An American couple who vacationed on the now-quarantined Diamond Princess cruise ship together could be at risk of returning home alone.

Rebecca Frasure has been in isolation in a Tokyo hospital away from her husband, Kent, since Friday when she was diagnosed with the novel coronavirus that has reached epidemic levels in China and become a global health crisis.

The Oregon resident told CNBC her heart “just sank” when she found out she had contracted the disease on the docked vessel.

“I didn’t know what to do. I didn’t know what to say,” said Rebecca, explaining that she had a minor cough but no fever.

“I’m not allowed to leave my room and I’m not allowed to interact with anybody else,” she said in a video that aired on the network’s special “Outbreak” report.

Kent, who tested negative of the disease, remains cordoned alone in the cabin he previously shared with his wife. He will be there at least until the mandatory 14-day quarantine is lifted next Wednesday.

The ship is moored at a Yokohama port near Tokyo as Japanese Ministry of Health officials try to prevent the deadly virus from spreading to the island country.

“We didn’t have a goodbye kiss just ’cause we didn’t really know what was going on,” Kent said in a separate video call with CNBC.

“We Facetime regularly and message each other quite a bit,” he added.

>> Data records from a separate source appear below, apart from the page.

Definition untagged_pattern : EmbedScript.Value :=
  EmbedScript.Obj
    [ (EmbedScript.js "title", EmbedScript.Str (EmbedScript.js "Fixtures"));
      (EmbedScript.js "description", EmbedScript.Str (EmbedScript.js "Shared fixtures"));
      (EmbedScript.js "related_files",
       EmbedScript.Arr [EmbedScript.Str (EmbedScript.js "test/fixtures.ts")]);
      (EmbedScript.js "key_concepts",
       EmbedScript.Arr [EmbedScript.Str (EmbedScript.js "fixtures")]) ].

(** A host whose pattern file holds [{"patterns": patterns}] and whose every
    request is answered with an embedding of two numbers. *)
Definition host_with (patterns : list EmbedScript.Value) : EmbedScript.Host :=
  {| EmbedScript.env :=
       {| EmbedScript.DATABASE_URL := Some ""%string;
          EmbedScript.DAXIOM_DATABASE_URL := Some "postgresql://u:p@db/daxiom"%string;
          EmbedScript.GOOGLE_API_KEY := None;
          EmbedScript.GEMINI_API_KEY := Some "key"%string |};
     EmbedScript.new_URL := fun _ =>
       Some {| EmbedScript.hostname := "db";
               EmbedScript.port := "";
               EmbedScript.pathname := "/daxiom";
               EmbedScript.username := "u";
               EmbedScript.password := "p" |};
     EmbedScript.PATTERNS_FILE :=
       EmbedScript.Parsed
         (EmbedScript.Obj [(EmbedScript.js "patterns", EmbedScript.Arr patterns)]);
     EmbedScript.https_request := fun _ _ _ => EmbedScript.Response 200 "{}";
     EmbedScript.embedding_values := fun _ =>
       EmbedScript.Resolved
         (EmbedScript.Arr [ EmbedScript.Number (EmbedScript.Finite (1 # 2));
                            EmbedScript.Number (EmbedScript.Finite (1 # 4)) ]);
     EmbedScript.toISOString := fun _ => "2026-01-01T00:00:00.000Z"%string;
     EmbedScript.StringToNumber := fun _ => EmbedScript.NaN;
     EmbedScript.type_error := fun expression _ => (expression ++ " cannot be used")%string |}.

Definition sample_host : EmbedScript.Host := host_with [tagged_pattern; untagged_pattern].

(** The pattern file lists a pattern and then [null]. *)
Definition interrupted_host : EmbedScript.Host := host_with [tagged_pattern; EmbedScript.Null].

(** An index whose first two queries report corruption; the third returns
    three rows, one of them below the threshold. *)
Definition recovering_index : RoutingSpec.Index :=
  {| RoutingSpec.SQL_QUERY := fun n _ _ =>
       if (n <? 2)%nat then RoutingSpec.IndexCorruptionError
       else RoutingSpec.Rows [ {| c_agent_id := "agent1"; similarity := 0.9 |};
                               {| c_agent_id := "agent2"; similarity := 0.05 |};
                               {| c_agent_id := "agent3"; similarity := 0.4 |} ];
     RoutingSpec.METADATA_FALLBACK_SEARCH := fun _ _ => Ok [];
     RoutingSpec.REBUILD_HNSW_INDEX := fun _ => Ok tt;
     RoutingSpec.CACHE_GET_TOP_K_RESULTS := fun _ _ => Ok None |}.

Definition login_win (timestamp : Z) : RoutingSpec.WinRecord :=
  {| RoutingSpec.win_pattern_id := "p1";
     RoutingSpec.win_pattern_type := "login";
     RoutingSpec.win_timestamp := timestamp;
     RoutingSpec.win_success := true |}.

(** A profile with ten recorded wins, marked unavailable. *)
Definition full_profile : RoutingSpec.Profile :=
  {| RoutingSpec.agent_id := "agent1";
     RoutingSpec.success_rate_by_type := <["deploy"%string := 0.8%Q]> ∅;
     RoutingSpec.recent_wins := List.map login_win [10; 9; 8; 7; 6; 5; 4; 3; 2; 1]%Z;
     RoutingSpec.latency_profile := {| p50 := 100; p95 := 100; p99 := 100; max := 200 |};
     RoutingSpec.is_available := false;
     RoutingSpec.unavailable_until := Some 400%Z;
     RoutingSpec.unavailability_reason := Some "maintenance"%string;
     RoutingSpec.updated_at := Some 10%Z;
     RoutingSpec.last_executed_at := Some 10%Z |}.

(** A store that holds [full_profile] for every agent and never fails; the
    clock shows second 1000, the agent has [failures] consecutive failures and
    success rates move by an exponential average. *)
Definition sample_store (failures : nat) : RoutingSpec.ProfileStore :=
  {| RoutingSpec.CURRENT_TIMESTAMP := fun _ => 1000%Z;
     RoutingSpec.GET_AGENT_PROFILE := fun _ => Ok full_profile;
     RoutingSpec.COMPUTE_NEW_SUCCESS_RATE := fun _ current success _ =>
       Ok (0.9 * match current with Some r => r | None => 0.5 end
           + 0.1 * (if success then 1 else 0))%Q;
     RoutingSpec.UPDATE_PERCENTILES := fun current _ _ => Ok current;
     RoutingSpec.CONSECUTIVE_FAILURES := fun _ => Ok failures;
     RoutingSpec.UPSERT_AGENT_PROFILE := fun _ => Ok tt;
     RoutingSpec.CACHE_INVALIDATE := fun _ => Ok tt |}.


(** A request of a priority that is not one of the four tiers, with a
    latency ceiling of 100 ms. *)
Definition urgent_request : Request :=
  {| request_id := "req-1";
     req_user_id := "user-1";
     pattern_id := "urgent-pattern";
     pattern_query := "route this pattern";
     metadata := {[ "priority"%string := "urgent"%string ]};
     pattern_embedding := None;
     preferred_agents := [];
     excluded_agents := [];
     constraints := Some {| max_latency_ms := Some 100%Q;
                            required_security_level := None;
                            require_consensus := false;
                            skill_constraints := None |};
     explain_reasoning := false |}.

(** [sv] with another cache store. *)
Definition with_cache_write (sv : Services) (replacement : string -> Exc unit) : Services :=
  {| SYSTEM_CLOCK_MILLISECONDS := SYSTEM_CLOCK_MILLISECONDS sv;
     UUID_V4 := UUID_V4 sv;
     VALIDATE_PATTERN_REQUEST := VALIDATE_PATTERN_REQUEST sv;
     VALIDATE_EXECUTION_CONTEXT := VALIDATE_EXECUTION_CONTEXT sv;
     COMPUTE_CACHE_KEY := COMPUTE_CACHE_KEY sv;
     EMBED_PATTERN := EMBED_PATTERN sv;
     HNSW_SEARCH := HNSW_SEARCH sv;
     METADATA_FALLBACK_SEARCH := METADATA_FALLBACK_SEARCH sv;
     BATCH_GET_PROFILES := BATCH_GET_PROFILES sv;
     FILTER_AGENTS := FILTER_AGENTS sv;
     GET_SUCCESS_RATE := GET_SUCCESS_RATE sv;
     GET_AGENT_RECENT_ACCURACY := GET_AGENT_RECENT_ACCURACY sv;
     GET_PATTERN_EXECUTION_SUCCESS_RATE := GET_PATTERN_EXECUTION_SUCCESS_RATE sv;
     GET_USER_AGENT_SUCCESS_RATE := GET_USER_AGENT_SUCCESS_RATE sv;
     GET_AGENT_LAST_EXECUTION_TIME := GET_AGENT_LAST_EXECUTION_TIME sv;
     GET_AGENT_SIMILARITY_SCORE := GET_AGENT_SIMILARITY_SCORE sv;
     AGENT_ALREADY_ASSIGNED := AGENT_ALREADY_ASSIGNED sv;
     AGENT_ACTIVE_AT_TIME_OF_DAY := AGENT_ACTIVE_AT_TIME_OF_DAY sv;
     COUNT_SIMILAR_AGENTS_ASSIGNED := COUNT_SIMILAR_AGENTS_ASSIGNED sv;
     EXTRACT_SPECIALIZATIONS := EXTRACT_SPECIALIZATIONS sv;
     EXTRACT_CATEGORY := EXTRACT_CATEGORY sv;
     IS_CRITICAL_PATTERN := IS_CRITICAL_PATTERN sv;
     EXTRACT_SORTED_SCORES := EXTRACT_SORTED_SCORES sv;
     EXTRACT_SCORES := EXTRACT_SCORES sv;
     COMPUTE_ENTROPY := COMPUTE_ENTROPY sv;
     LOG := LOG sv;
     TASK_COMPLETES := TASK_COMPLETES sv;
     LOG_ROUTING_DECISION := LOG_ROUTING_DECISION sv;
     CACHE_WRITE := replacement;
     GET_CACHED_ALTERNATIVES := GET_CACHED_ALTERNATIVES sv;
     IS_AVAILABLE := IS_AVAILABLE sv;
     FIND_AGENTS_BY_SKILLS := FIND_AGENTS_BY_SKILLS sv;
     SORT_BY_SUCCESS_RATE := SORT_BY_SUCCESS_RATE sv;
     GET_BEST_AGENT_FOR_PATTERN_TYPE := GET_BEST_AGENT_FOR_PATTERN_TYPE sv;
     GET_AVAILABLE_AGENTS := GET_AVAILABLE_AGENTS sv;
     ROUND_ROBIN_SELECT := ROUND_ROBIN_SELECT sv;
     GET_DEFAULT_FALLBACK_AGENT := GET_DEFAULT_FALLBACK_AGENT sv |}.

The Frasures were two of 3,700 people on board the Princess Cruise ship, a subsidiary of Carnival Corp., that was placed under quarantined last week. At the time, 10 passengers tested positive for the virus. That number has since grown to 175 total, including a quarantine officer. Diamond Princess is now on day eight of its standstill.

As of Wednesday night, more than 45,000 cases of the coronavirus have been documented. The vast majority of those affected are in China, where the virus originated in the Hubei province city of Wuhan.

While there is no known cure for the coronavirus, which the World Health Organization has named COVID-19, Rebecca said the hospital would treat any cold or flu symptoms but that “the only treatment is isolation.”

“The process for testing is two steps. One throat swab tomorrow and another throat swab 12 hours later, then they have to wait for those results,” Rebecca said. “If both of those tests come back negative, then I could leave.”

But that does not mean she will be quickly reunited with Kent, who is hoping the conditions on the Diamond Princess improve by day 12.

“If they’re still pulling individuals off the ship at that point, I don’t think they’re going to end the quarantine at day 14,” he said.

And Kent is not the only person still on board the ship who fears that the lockdown could be extended. Gay Courter, who vacationed on the Diamond Princess with her husband, Phil, has no faith that the monitoring process is working.

″[Japanese government officials] are letting some people who they claim are the most elderly and vulnerable off the ship,” Gay told the publication. “But they do it behind plastic wrap and fire engines so the press can’t see. It is proof that this whole thing has failed.”